Every year the World Cities Culture Forum collects information on how people consume culture around the world. The organization looks at factors like how many video game arcades a city has, or how much a city forks over for movie tickets each year. Led by the London mayor’s office and organized by UK consulting company Bop, the forum asks its partner cities to self-report on cultural institutions and consumption, including where people can get books.

Over the past two years, 18 cities have reported how many bookstores they have, and 20 have reported on their public libraries.

Hong Kong leads the pack with 21 bookshops per 100,000 people, though last time Buenos Aires sent in its count, in 2013, it was the leader, with 25. New York does OK, with around 840 bookstores for 8.4 million people, but London, whose population is only slightly bigger than New York, counts only 360 stores.

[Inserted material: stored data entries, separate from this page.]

(** * infra_validation_engine.core: checks, executors and stages

    A shallow embedding of [infra_validation_engine/core/__init__.py] and the
    properties of its execution and aggregation model.

    Conventions of the embedding.
    - A Python object is the record of its instance attributes; the methods a
      concrete subclass has to supply ([run], [fail], [pre_condition],
      [register_tests]) are the fields of a separate class record.
    - Methods that assign attributes, call overridable methods and handle
      exceptions are written in a state-and-exception monad [M] whose trace
      records every logger call, every call of an overridable method and the
      state after every assignment.
    - The methods of a concrete check read the whole object and write the
      attributes the base class keeps for them ([rc], [err], [out], [message],
      [warn]); [report] and [exit_code] are written by the engine only.
    - [pre_condition] reads the executor and returns or raises; what it
      gathers goes to attributes of the concrete subclass, which the base
      class never reads.
    - The objects registered in a group are distinct objects, so a list of
      objects is a list of their records.
    - The source is Python 2: every exception has a [message] attribute.
      [except Exception] handles every exception of the model: interpreter
      exits and keyboard interrupts, which Python keeps outside [Exception],
      are not modelled. *)

From Stdlib Require Import ZArith.
From stdpp Require Import gmap strings list.

Open Scope string_scope.
Open Scope Z_scope.
Open Scope list_scope.
Open Scope stdpp_scope.

(** ** Exceptions, outcomes, traces *)

(** What the engine reads from a caught exception [ex]. *)
Record Exception := mkException {
  type_repr : string;   (* str(type(ex)), as formatted into log lines *)
  ex_message : string;  (* ex.message *)
  format_exc : string;  (* traceback.format_exc() inside the handler of ex *)
  is_PreConditionNotSatisfiedError : bool
                        (* isinstance(ex, PreConditionNotSatisfiedError) *)
}.

Inductive Outcome (A : Type) : Type :=
| Returned (a : A)
| Raised (ex : Exception).
Arguments Returned {A} a.
Arguments Raised {A} ex.

Inductive Level := DEBUG | INFO | WARNING | ERROR | API.

Inductive Method := run_method | fail_method | pre_condition_method.

(** A per-check report: the dict with keys [name], [description], [result]
    and, when set, [message], [error], [trace]. *)
Abbreviation Report := (gmap string string).

(** Values of an executor's report dict. *)
Inductive Value :=
| VStr (s : string)
| VReports (l : list Report).

(** The argument of a logger call: a formatted line, or the structure handed
    to [json.dumps]. *)
Inductive Payload :=
| Text (s : string)
| JsonExecutor (r : gmap string Value)
| JsonReports (l : list Report).

Inductive Event (S : Type) : Type :=
| Logged (lvl : Level) (p : Payload) (exc_info : bool)
| Called (m : Method)
| Stored (s : S).
Arguments Logged {S} lvl p exc_info.
Arguments Called {S} m.
Arguments Stored {S} s.

Definition is_call {S} (m : Method) (e : Event S) : bool :=
  match e, m with
  | Called run_method, run_method => true
  | Called fail_method, fail_method => true
  | Called pre_condition_method, pre_condition_method => true
  | _, _ => false
  end.

(** How often method [m] is called in a trace. *)
Definition calls {S} (m : Method) (tr : list (Event S)) : nat :=
  length (List.filter (is_call m) tr).

(** The states a trace passes through, in order. *)
Fixpoint stores {S} (tr : list (Event S)) : list S :=
  match tr with
  | [] => []
  | Stored s :: tr' => s :: stores tr'
  | _ :: tr' => stores tr'
  end.

(** ** The monad *)

Section Monad.
Context {S : Type}.

Definition M (A : Type) : Type := S -> Outcome A * S * list (Event S).

Definition ret {A} (a : A) : M A := fun s => (Returned a, s, []).

Definition bind {A B} (m : M A) (k : A -> M B) : M B := fun s =>
  match m s with
  | (Returned a, s1, tr1) =>
      let '(r, s2, tr2) := k a s1 in (r, s2, tr1 ++ tr2)
  | (Raised ex, s1, tr1) => (Raised ex, s1, tr1)
  end.

Definition get : M S := fun s => (Returned s, s, []).

(** An assignment to an attribute or a local variable. *)
Definition assign (f : S -> S) : M unit := fun s =>
  (Returned tt, f s, [Stored (f s)]).

Definition raise {A} (ex : Exception) : M A := fun s => (Raised ex, s, []).

(** [try: body except <class> as ex: handler ex], where [handles ex] tells
    whether [ex] is an instance of the class. *)
Definition try_except {A} (body : M A) (handles : Exception -> bool)
    (handler : Exception -> M A) : M A := fun s =>
  match body s with
  | (Raised ex, s1, tr1) =>
      if handles ex
      then let '(r, s2, tr2) := handler ex s1 in (r, s2, tr1 ++ tr2)
      else (Raised ex, s1, tr1)
  | done => done
  end.
(** X23. When the given nodes have distinct ids and every edge runs
    between given nodes, the analysis graph has exactly the given nodes,
    in their order, and so counts as many nodes as the node list has. *)
Theorem created_graph_same_nodes (nodes : list GraphNode.t) (edges : list GraphEdge.t) :
  NoDup (GraphNode.id <$> nodes) ->
  (forall e, e ∈ edges ->
     GraphEdge.source e ∈ (GraphNode.id <$> nodes)
     /\ GraphEdge.target e ∈ (GraphNode.id <$> nodes)) ->
  nx.nodes (_create_networkx_graph nodes edges) = (GraphNode.id <$> nodes)
  /\ nx.number_of_nodes (_create_networkx_graph nodes edges) = len nodes.
Proof.
  intros Hnodup Hclosed.
  assert (Hnodes : nx.nodes (_create_networkx_graph nodes edges) = (GraphNode.id <$> nodes)).
  { unfold _create_networkx_graph. cbv zeta.
    set (G0 := foldl _ nx.empty nodes).
    assert (H0 : nx.nodes G0 = (GraphNode.id <$> nodes)).
    { unfold G0.
      assert (Hgen : forall l g,
                NoDup (nx.nodes g ++ (GraphNode.id <$> l)) ->
                nx.nodes
                  (foldl (fun G node => nx.add_node (GraphNode.id node) (node_attr node) G)
                     g l)
                = nx.nodes g ++ (GraphNode.id <$> l)).
      { induction l as [|node l IH]; intros g Hnd; simpl; [by rewrite app_nil_r|].
        assert (Hnew : nx.has_node g (GraphNode.id node) = false).
        { apply not_true_is_false. intros Hhas. apply has_node_spec in Hhas.
          apply NoDup_app in Hnd as (_ & Hdisj & _).
          apply (Hdisj _ Hhas). simpl. apply elem_of_cons. by left. }
        rewrite IH; rewrite nodes_add_node, Hnew.
        - by rewrite <- app_assoc.
        - simpl in Hnd. by rewrite <- app_assoc. }
      apply (Hgen nodes nx.empty). exact Hnodup. }
    assert (Hgen : forall es g,
              (forall e, e ∈ es ->
                 GraphEdge.source e ∈ (GraphNode.id <$> nodes)
                 /\ GraphEdge.target e ∈ (GraphNode.id <$> nodes)) ->
              nx.nodes g = (GraphNode.id <$> nodes) ->
              nx.nodes
                (foldl (fun G edge =>
                          nx.add_edge (GraphEdge.source edge) (GraphEdge.target edge)
                            (edge_attr edge) G) g es)
              = (GraphNode.id <$> nodes)).
    { induction es as [|e es IH]; intros g Hes Hg; simpl; [exact Hg|].
      apply IH.
      - intros e' He'. apply Hes, elem_of_cons. by right.
      - destruct (Hes e) as [Hsrc Htgt]; [apply elem_of_cons; by left|].
        rewrite nodes_add_edge_closed; [exact Hg|by rewrite Hg|by rewrite Hg]. }
    by apply Hgen. }
  split; [exact Hnodes|].
  unfold nx.number_of_nodes, len. f_equal.
  change (length (nx._node _)) with (length (nx._node (_create_networkx_graph nodes edges))).
  rewrite <- (length_fmap fst). fold (nx.nodes (_create_networkx_graph nodes edges)).
  by rewrite Hnodes, length_fmap.
Qed.

End GraphNodes.
Section LayoutExamples.
Import Standin.

Lemma hierarchical_layer_height_witness :
  exists layout p,
    _hierarchical_layout mixed_nodes [] = Ok layout
    /\ layout !! "I1" = Some p
    /\ Pos.y p = inject_Z (3 * 100).
Proof.
  pose (layout := foldl place_layer ∅
                  (foldl (fun groups node => group_append node groups) [] mixed_nodes)).
  destruct (hierarchical_layer_height mixed_nodes [] layout
              (GraphNode.new "I1" "MIT" INSTITUTION []))
    as (p & Hp & Hy).
  - apply (bool_decide_unpack _). vm_compute. exact I.
  - reflexivity.
  - apply list_elem_of_lookup. by exists 4%nat.
  - exists layout, p. split; [reflexivity|]. by split.
Defined.

Lemma spring_depth_band_witness :
  exists layout p,
    _spring_layout four_papers [cites "P1" "P2"; cites "P2" "P3"] = Ok layout
    /\ layout !! "P2" = Some p
    /\ "P2" ∈ (GraphNode.id <$> four_papers)
    /\ exists z, Pos.z p = inject_Z z /\ -50 <= z <= 49.
Proof.
  assert (Hsome : is_Some
            (match _spring_layout four_papers [cites "P1" "P2"; cites "P2" "P3"] with
             | Ok layout => layout !! "P2"
             | Raise _ => None
             end)).
  { apply (bool_decide_unpack _). vm_compute. exact I. }
  destruct Hsome as [p Hp].
  eexists _, p. split; [reflexivity|]. split; [exact Hp|].
  by apply (spring_depth_band four_papers [cites "P1" "P2"; cites "P2" "P3"] _ "P2" p
              eq_refl).
Defined.

Lemma created_graph_same_nodes_witness :
  nx.nodes chain_and_loner = (GraphNode.id <$> four_papers)
  /\ nx.number_of_nodes chain_and_loner = len four_papers.
Proof.
  apply created_graph_same_nodes.
  - apply (bool_decide_unpack _). vm_compute. exact I.
  - apply Forall_forall. apply (bool_decide_unpack _). vm_compute. exact I.
Defined.

End LayoutExamples.

(** ** The id of a returned graph *)

Section BuildId.
Context `{Numpy} `{nx.Algorithms} `{Runtime}.

(** X24. A build that returns closed its session, and the id of the
    graph it returns is the id the store gave to the row written for the
    user, unless the write failed and was rolled back: then it is the
    provisional [kg_<user>_<timestamp>]. *)
Theorem build_returned_id (session : Session.t) (user_id : string)
    (papers authors keywords : option (list string)) (max_nodes : Z) (g : GraphData.t) :
  build_research_knowledge_graph session user_id papers authors keywords max_nodes = Ok g ->
  Session.close session = Ok tt
  /\ exists kg,
       KnowledgeGraph.created_by_id kg = user_id
       /\ KnowledgeGraph.nodes kg = GraphData.nodes g
       /\ KnowledgeGraph.edges kg = GraphData.edges g
       /\ (Session.commit session kg = Ok (GraphData.id g)
           \/ (exists e, Session.commit session kg = Raise e)
              /\ Session.rollback session = Ok tt
              /\ GraphData.id g = "kg_" +:+ user_id +:+ "_" +:+ utcnow_timestamp).
Proof.
  intros Hbuild. split.
  - unfold build_research_knowledge_graph, get_async_session in Hbuild.
    destruct (Session.close session) as [[]|e]; [reflexivity|discriminate].
  - destruct (build_inv _ _ _ _ _ _ _ Hbuild) as (graph_data & Hasm & Hsave).
    destruct (assemble_inv _ _ _ _ _ _ _ Hasm) as (_ & _ & _ & _ & _ & Hid & _).
    unfold _save_knowledge_graph in Hsave.
    match type of Hsave with
    | context [Session.commit session ?row] => exists row; set (kg := row) in *
    end.
    destruct (Session.commit session kg) as [kg_id|e] eqn:Hcommit.
    + apply Ok_inj in Hsave. subst g. repeat split; try reflexivity. by left.
    + destruct (Session.rollback session) as [[]|e'] eqn:Hrollback;
        cbn [mbind Result_bind] in Hsave; [|discriminate].
      apply Ok_inj in Hsave. subst g. repeat split; try reflexivity.
      right. split; [by exists e|]. by split.
Qed.

End BuildId.

Section BuildIdExamples.
Import Standin.

Lemma build_returned_id_witness :
  exists g,
    build_research_knowledge_graph accepting_sink "u1" None None None 10 = Ok g
    /\ Session.close accepting_sink = Ok tt
    /\ exists kg,
         KnowledgeGraph.created_by_id kg = "u1"
         /\ KnowledgeGraph.nodes kg = GraphData.nodes g
         /\ KnowledgeGraph.edges kg = GraphData.edges g
         /\ (Session.commit accepting_sink kg = Ok (GraphData.id g)
             \/ (exists e, Session.commit accepting_sink kg = Raise e)
                /\ Session.rollback accepting_sink = Ok tt
                /\ GraphData.id g = "kg_" +:+ "u1" +:+ "_" +:+ utcnow_timestamp).
Proof.
  destruct (succeeded_Ok
              (build_research_knowledge_graph accepting_sink "u1" None None None 10))
    as [g Hbuild]; [vm_compute; reflexivity|].
  exists g. split; [exact Hbuild|].
  exact (build_returned_id accepting_sink "u1" None None None 10 g Hbuild).
Defined.

End BuildIdExamples.

(** ** The edges of the analysis graph *)

Section GraphEdges.

#[local] Open Scope list_scope.

Lemma sumZ_cons (x : Z) (l : list Z) : nx.sumZ (x :: l) = x + nx.sumZ l.
Proof. reflexivity. Qed.

Lemma sumZ_app (l k : list Z) : nx.sumZ (l ++ k) = nx.sumZ l + nx.sumZ k.
Proof.
  induction l as [|x l IH]; [reflexivity|].
  rewrite <- app_comm_cons, !sumZ_cons, IH. lia.
Qed.

Lemma sumZ_le {A} (f f' : A -> Z) (l : list A) :
  (forall x, x ∈ l -> f x <= f' x) -> nx.sumZ (f <$> l) <= nx.sumZ (f' <$> l).
Proof.
  induction l as [|x l IH]; intros Hle; [reflexivity|].
  rewrite !fmap_cons, !sumZ_cons.
  pose proof (Hle x (list_elem_of_here x l)).
  assert (nx.sumZ (f <$> l) <= nx.sumZ (f' <$> l)).
  { apply IH. intros y Hy. apply Hle. by apply list_elem_of_further. }
  lia.
Qed.

Lemma sumZ_ext {A} (f f' : A -> Z) (l : list A) :
  (forall x, x ∈ l -> f x = f' x) -> nx.sumZ (f <$> l) = nx.sumZ (f' <$> l).
Proof.
  intros Heq. f_equal. apply list_fmap_ext. intros i x Hx. apply Heq.
  by apply list_elem_of_lookup_2 in Hx.
Qed.

Lemma sumZ_plus {A} (f f' : A -> Z) (l : list A) :
  nx.sumZ ((fun x => f x + f' x) <$> l) = nx.sumZ (f <$> l) + nx.sumZ (f' <$> l).
Proof.
  induction l as [|x l IH]; [reflexivity|].
  rewrite !fmap_cons, !sumZ_cons, IH. lia.
Qed.

(** A node is listed once: it is counted at most once. *)
Lemma sumZ_indicator (u : string) (l : list string) :
  NoDup l ->
  nx.sumZ ((fun x => if bool_decide (x = u) then 1 else 0) <$> l) <= 1.
Proof.
  induction 1 as [|x l Hx Hl IH]; [by compute|].
  rewrite fmap_cons, sumZ_cons.
  destruct (bool_decide_reflect (x = u)) as [->|Hne]; [|lia].
  assert (nx.sumZ ((fun x => if bool_decide (x = u) then 1 else 0) <$> l) = 0); [|lia].
  rewrite (sumZ_ext _ (fun _ => 0)).
  - clear. induction l as [|y l IH]; [reflexivity|]. by rewrite fmap_cons, sumZ_cons, IH.
  - intros y Hy. rewrite bool_decide_false; [reflexivity|]. intros ->. by apply Hx.
Qed.

(** The degree of a node is read off its own adjacency. *)
Lemma degree_adj (g g' : nx.Graph) (n : string) :
  nx._adj g' !! n = nx._adj g !! n -> nx.degree g' n = nx.degree g n.
Proof. intros Heq. unfold nx.degree, nx.neighbors. by rewrite Heq. Qed.

(** Creating a missing endpoint adds a node of degree 0. *)
Lemma degree_sum_endpoint (u : string) (g : nx.Graph) :
  degree_sum (if nx.has_node g u then g
              else nx.mk (nx._node g ++ [(u, ∅)]) (<[u := ∅]> (nx._adj g)))
  = degree_sum g.
Proof.
  destruct (nx.has_node g u) eqn:Hu; [reflexivity|].
  assert (Hnew : u ∉ nx.nodes g).
  { intros Hin. apply has_node_spec in Hin. congruence. }
  unfold degree_sum. rewrite nodes_new_node, fmap_app, sumZ_app.
  assert (Hold : nx.sumZ (nx.degree (nx.mk (nx._node g ++ [(u, ∅)]) (<[u := ∅]> (nx._adj g)))
                            <$> nx.nodes g)
                 = nx.sumZ (nx.degree g <$> nx.nodes g)).
  { apply sumZ_ext. intros x Hx. apply degree_adj. simpl.
    apply lookup_insert_ne. intros ->. by apply Hnew. }
  rewrite Hold. simpl. unfold nx.degree at 2, nx.neighbors. simpl.
  rewrite lookup_insert_eq. simpl. rewrite dom_empty_L, size_empty.
  rewrite bool_decide_false by set_solver. lia.
Qed.

Lemma degree_sum_add_node (n : string) (attr : gmap string PyVal) (g : nx.Graph) :
  degree_sum (nx.add_node n attr g) = degree_sum g.
Proof.
  pose proof (nodes_add_node n attr g) as Hnodes.
  unfold nx.add_node in *. destruct (nx.has_node g n) eqn:Hn.
  - unfold degree_sum. rewrite Hnodes. apply sumZ_ext. intros x _. by apply degree_adj.
  - pose proof (degree_sum_endpoint n g) as Hsum. rewrite Hn in Hsum.
    unfold degree_sum in *. rewrite nodes_new_node in *.
    rewrite <- Hsum. apply sumZ_ext. intros x _. by apply degree_adj.
Qed.

(** What storing an edge in both directions does to the neighbours. *)
Lemma neighbors_store_edge (u v x : string) (datadict : gmap string PyVal)
    (node : list (string * gmap string PyVal))
    (adj : gmap string (gmap string (gmap string PyVal))) :
  nx.neighbors
    (nx.mk node
       (<[v := <[u := datadict]>
                 (default ∅ (<[u := <[v := datadict]> (default ∅ (adj !! u))]> adj !! v))]>
          (<[u := <[v := datadict]> (default ∅ (adj !! u))]> adj))) x
  = (if bool_decide (x = u) then {[v]} else ∅)
    ∪ (if bool_decide (x = v) then {[u]} else ∅)
    ∪ nx.neighbors (nx.mk node adj) x.
Proof.
  unfold nx.neighbors. simpl.
  destruct (bool_decide_reflect (x = v)) as [->|Hxv].
  - rewrite lookup_insert_eq. simpl. rewrite dom_insert_L.
    destruct (bool_decide_reflect (v = u)) as [->|Hvu].
    + rewrite lookup_insert_eq. simpl. rewrite dom_insert_L. set_solver.
    + rewrite lookup_insert_ne by congruence. set_solver.
  - rewrite lookup_insert_ne by congruence.
    destruct (bool_decide_reflect (x = u)) as [->|Hxu].
    + rewrite lookup_insert_eq. simpl. rewrite dom_insert_L. set_solver.
    + rewrite lookup_insert_ne by congruence. set_solver.
Qed.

When it comes to libraries per capita, Edinburgh leads by quite a bit: The city reported 60 libraries for every 100,000 people. Even going back more than two years, to include cities with older data, Edinburg blew everywhere else out of the water. It has around 300 libraries total, in a city of half a million. By comparison, Hong Kong  has around 300 libraries for 7 million people.

Of the cities that reported their library counts, Dubai and Istanbul lagged.

Since cities self-report their data, there’s no way to enforce uniform definitions for what constitutes a bookstore. Drug stores in the US sell books, for example, as do stationery stores elsewhere, and data from New York comes from the Yellow Pages. Says Yvonne Lo, a coordinator at the forum, ”We very much rely on the city to update the data and provide us the data.”